Read through the data and count the lines that contain the string "txnID"; give only the result.

(MATERIAL TO PROCESS begins)

(* ===== verification/Handlers.v ===== *)
(** * cmd/api/handlers.go: the HTTP handlers

    Each handler reads its tenant from the context, decodes its input, calls one
    service operation and maps the result to a response. encoding/json is a
    parameter: [Decoder] and [Encoder]. *)

From S2P Require Import Prelude GoBase Db Prog Interfaces AuditLog Auth Http.
From S2P Require Ledger.
Local Open Scope go_scope.

(** ** Request and response types *)

Record registerRequest := { reg_Email : string; reg_Password : string; reg_RoleName : string }.
Record loginRequest := { log_TenantID : string; log_Email : string; log_Password : string }.
Record refreshRequest := { ref_RefreshToken : string }.
Record transferEntryRequest := { ter_AccountID : string; ter_AmountMinor : Z }.
Record transferRequest := { trr_Entries : list transferEntryRequest }.
Record createAccountRequest := { car_Name : string }.

(** json.NewDecoder(body).Decode, per destination type; an amount that decodes
    is an int64. *)
Class Decoder := {
  decode_register : string -> option registerRequest;
  decode_login : string -> option loginRequest;
  decode_refresh : string -> option refreshRequest;
  decode_transfer : string -> option transferRequest;
  decode_account : string -> option createAccountRequest
}.

(** json.NewEncoder(w).Encode: the text it writes, and that of a time.Time in
    it; Format(time.RFC3339). *)
Class Encoder := {
  json_encode : json -> string;
  time_text : time -> string;
  time_RFC3339 : time -> string
}.

(** actorIDFromContext *)
Definition actorIDFromContext (r : Request) : string :=
  match ClaimsFromContext r with None => "" | Some claims => cl_UserID claims end.

(** writeTransferError's choice of status. *)
Definition transfer_error_status (e : goerr) : Z :=
  if errors_Is e Ledger.ErrInsufficientFunds || errors_Is e Ledger.ErrTransactionNotPending ||
     errors_Is e Ledger.ErrStatusConflict then 409
  else if errors_Is e Ledger.ErrAccountNotFound || errors_Is e Ledger.ErrTransactionNotFound then 404
  else if errors_Is e Ledger.ErrUnbalancedEntries || errors_Is e Ledger.ErrEmptyEntries ||
     errors_Is e Ledger.ErrZeroAmountEntry then 400
  else 422.

(** writeAuthError's choice of status. *)
Definition auth_error_status (e : goerr) : Z :=
  if errors_Is e ErrInvalidCredentials || errors_Is e ErrRefreshTokenInvalid ||
     errors_Is e ErrRefreshTokenNotFound then 401
  else if errors_Is e ErrUserDisabled then 403
  else if errors_Is e ErrEmailAlreadyExists then 409
  else if errors_Is e ErrRoleNotFound || errors_Is e ErrUserNotFound then 404
  else 422.

Section Handlers.
Context `{UuidLib, DriverText, Crypto, PgTime, SqlLower, Bcrypt, Jwt, Decoder, Encoder}.

Definition writeTransferError (e : goerr) : prog served :=
  done_with (http_Error (Error e) (transfer_error_status e)).
Definition writeAuthError (e : goerr) : prog served :=
  done_with (http_Error (Error e) (auth_error_status e)).

(** Content-Type, WriteHeader, Encode. *)
Definition respond (status : Z) (body : json) : prog served :=
  done_with [SetHeader "Content-Type" "application/json"; WriteHeader status;
             Write (json_encode body)].

(** The tenant of the context, or 500. *)
Definition with_tenant (r : Request) (k : uuid -> prog served) : prog served :=
  match FromContext r with
  | None => done_with (http_Error "no tenant in request context" 500)
  | Some tenantID => k tenantID
  end.

(** The decoded body, or 400. *)
Definition with_body {A} (decode : string -> option A) (r : Request) (k : A -> prog served)
    : prog served :=
  match rq_Body r ≫= decode with
  | None => done_with (http_Error "invalid JSON body" 400)
  | Some req => k req
  end.

Definition registerHandler (authSvc : Service) : Handler := fun r =>
  with_tenant r (fun tenantID =>
  with_body decode_register r (fun req =>
    let roleName := if decide (reg_RoleName req = "") then "viewer" else reg_RoleName req in
    let* role := GetRoleByName OnDb roleName in
    match role with
    | inl _ => done_with (http_Error ("unknown role: " +:+ Quote roleName) 400)
    | inr roleID =>
        let* user := Register authSvc tenantID roleID (reg_Email req) (reg_Password req) in
        match user with
        | inl e => writeAuthError e
        | inr user => respond 201 (JObject [("email", JString (usr_Email user));
                                            ("user_id", JString (uuid_String (usr_ID user)))])
        end
    end)).

Definition writeAuthResult (status : Z) (result : AuthResult) : prog served :=
  respond status
    (JObject [("access_expires_at", JString (time_text (res_AccessExpiresAt result)));
              ("access_token", JString (res_AccessToken result));
              ("refresh_expires_at", JString (time_text (res_RefreshExpiresAt result)));
              ("refresh_token", JString (res_RefreshToken result))]).

Definition loginHandler (authSvc : Service) : Handler := fun r =>
  with_body decode_login r (fun req =>
    match uuid_Parse (log_TenantID req) with
    | None => done_with (http_Error "invalid tenant_id" 400)
    | Some tenantID =>
        let* result := Login authSvc tenantID (log_Email req) (log_Password req) in
        match result with
        | inl e => writeAuthError e
        | inr result => writeAuthResult 200 result
        end
    end).

Definition refreshHandler (authSvc : Service) : Handler := fun r =>
  with_body decode_refresh r (fun req =>
    let* result := Refresh authSvc (ref_RefreshToken req) in
    match result with
    | inl e => writeAuthError e
    | inr result => writeAuthResult 200 result
    end).

Definition logoutHandler (authSvc : Service) : Handler := fun r =>
  with_body decode_refresh r (fun req =>
    let* result := Logout authSvc (ref_RefreshToken req) in
    match result with
    | inl e => writeAuthError e
    | inr _ => done_with [WriteHeader 204]
    end).

(** The loop over the entries of a transfer request: the first account_id that
    does not parse ends it. *)
Fixpoint parse_entries (entries : list transferEntryRequest) : string + list Ledger.EntryInput :=
  match entries with
  | [] => inr []
  | e :: es =>
      match uuid_Parse (ter_AccountID e) with
      | None => inl (ter_AccountID e)
      | Some accountID =>
          match parse_entries es with
          | inl bad => inl bad
          | inr rest => inr ({| Ledger.in_AccountID := accountID;
                                Ledger.in_AmountMinor := ter_AmountMinor e |} :: rest)
          end
      end
  end.

Definition transfer_response (txn : Ledger.Transaction) : json :=
  JObject [("transaction_id", JString (uuid_String (Ledger.txn_ID txn)));
           ("status", JString (Ledger.status_text (Ledger.txn_Status txn)))].

(** transferHandler and createPendingTransactionHandler, which differ only in
    the operation they call. *)
Definition create_transaction_handler
    (op : Ledger.TransferRequest -> prog (goerr + (Ledger.Transaction * list Ledger.Entry)))
    : Handler := fun r =>
  with_tenant r (fun tenantID =>
  with_body decode_transfer r (fun req =>
    match parse_entries (trr_Entries req) with
    | inl bad => done_with (http_Error ("invalid account_id: " +:+ Quote bad) 400)
    | inr entries =>
        let* result := op {| Ledger.req_TenantID := tenantID; Ledger.req_Entries := entries;
                             Ledger.req_ActorID := actorIDFromContext r |} in
        match result with
        | inl e => writeTransferError e
        | inr (txn, _) => respond 201 (transfer_response txn)
        end
    end)).

Definition transferHandler (svc : Ledger.Service) : Handler :=
  create_transaction_handler (Ledger.ExecuteTransfer svc).
Definition createPendingTransactionHandler (svc : Ledger.Service) : Handler :=
  create_transaction_handler (Ledger.CreatePendingTransaction svc).

Definition account_response (account : Ledger.Account) : json :=
  JObject [("id", JString (uuid_String (Ledger.acc_ID account)));
           ("name", JString (Ledger.acc_Name account));
           ("balance_minor", JNumber (Ledger.acc_Balance account))].

Definition createAccountHandler (svc : Ledger.Service) : Handler := fun r =>
  with_tenant r (fun tenantID =>
  with_body decode_account r (fun req =>
    if decide (car_Name req = "") then done_with (http_Error "name is required" 400) else
    let* result := Ledger.CreateAccount svc tenantID (car_Name req) (actorIDFromContext r) in
    match result with
    | inl e => writeTransferError e
    | inr account => respond 201 (account_response account)
    end)).

(** The identifier in the path, or 400. *)
Definition with_id (msg : string) (r : Request) (k : uuid -> prog served) : prog served :=
  match uuid_Parse (rq_id r) with
  | None => done_with (http_Error msg 400)
  | Some i => k i
  end.

Definition getAccountHandler : Handler := fun r =>
  with_tenant r (fun tenantID =>
  with_id "invalid account id" r (fun accountID =>
    let* result := Ledger.GetAccount tenantID accountID in
    match result with
    | inl e => writeTransferError e
    | inr account => respond 200 (account_response account)
    end)).

(** resp.Entries is a nil slice until the first append. *)
Definition entries_response (entries : list Ledger.Entry) : json :=
  match entries with
  | [] => JNull
  | _ => JArray ((fun e =>
           JObject [("account_id", JString (uuid_String (Ledger.ent_AccountID e)));
                    ("amount_minor", JNumber (Ledger.ent_AmountMinor e))]) <$> entries)
  end.

Definition getTransactionHandler : Handler := fun r =>
  with_tenant r (fun tenantID =>
  with_id "invalid transaction id" r (fun txnID =>
    let* result := Ledger.GetTransaction tenantID txnID in
    match result with
    | inl e => writeTransferError e
    | inr (txn, entries) => respond 200
        (JObject [("id", JString (uuid_String (Ledger.txn_ID txn)));
                  ("status", JString (Ledger.status_text (Ledger.txn_Status txn)));
                  ("entries", entries_response entries)])
    end)).

(** postPendingTransactionHandler and failPendingTransactionHandler. *)
Definition resolve_handler (op : uuid -> uuid -> string -> prog (goerr + Ledger.Transaction))
    : Handler := fun r =>
  with_tenant r (fun tenantID =>
  with_id "invalid transaction id" r (fun txnID =>
    let* result := op tenantID txnID (actorIDFromContext r) in
    match result with
    | inl e => writeTransferError e
    | inr txn => respond 200 (transfer_response txn)
    end)).

Definition postPendingTransactionHandler (svc : Ledger.Service) : Handler :=
  resolve_handler (Ledger.PostPendingTransaction svc).
Definition failPendingTransactionHandler (svc : Ledger.Service) : Handler :=
  resolve_handler (Ledger.FailPendingTransaction svc).

(** The limit of the audit log: 50 unless the query gives a number. *)
Definition audit_limit (raw : string) : Z :=
  if decide (raw = "") then 50 else default 50%Z (Atoi raw).

Definition auditLogHandler : Handler := fun r =>
  with_tenant r (fun tenantID =>
    let* entries := AuditLog.List tenantID (audit_limit (rq_limit r)) in
    match entries with
    | inl _ => done_with (http_Error "failed to list audit log" 500)
    | inr entries => respond 200
        (JObject [("entries", JArray ((fun e =>
           JObject [("id", JString (uuid_String (aud_ID e)));
                    ("action", JString (aud_Action e));
                    ("actor_id", JString (aud_ActorID e));
                    ("payload", aud_Payload e);
                    ("created_at", JString (time_RFC3339 (aud_CreatedAt e)))]) <$> entries))])
    end).
End Handlers.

(MATERIAL TO PROCESS ends)

OUTPUT FOR THIS EXERCISE: 4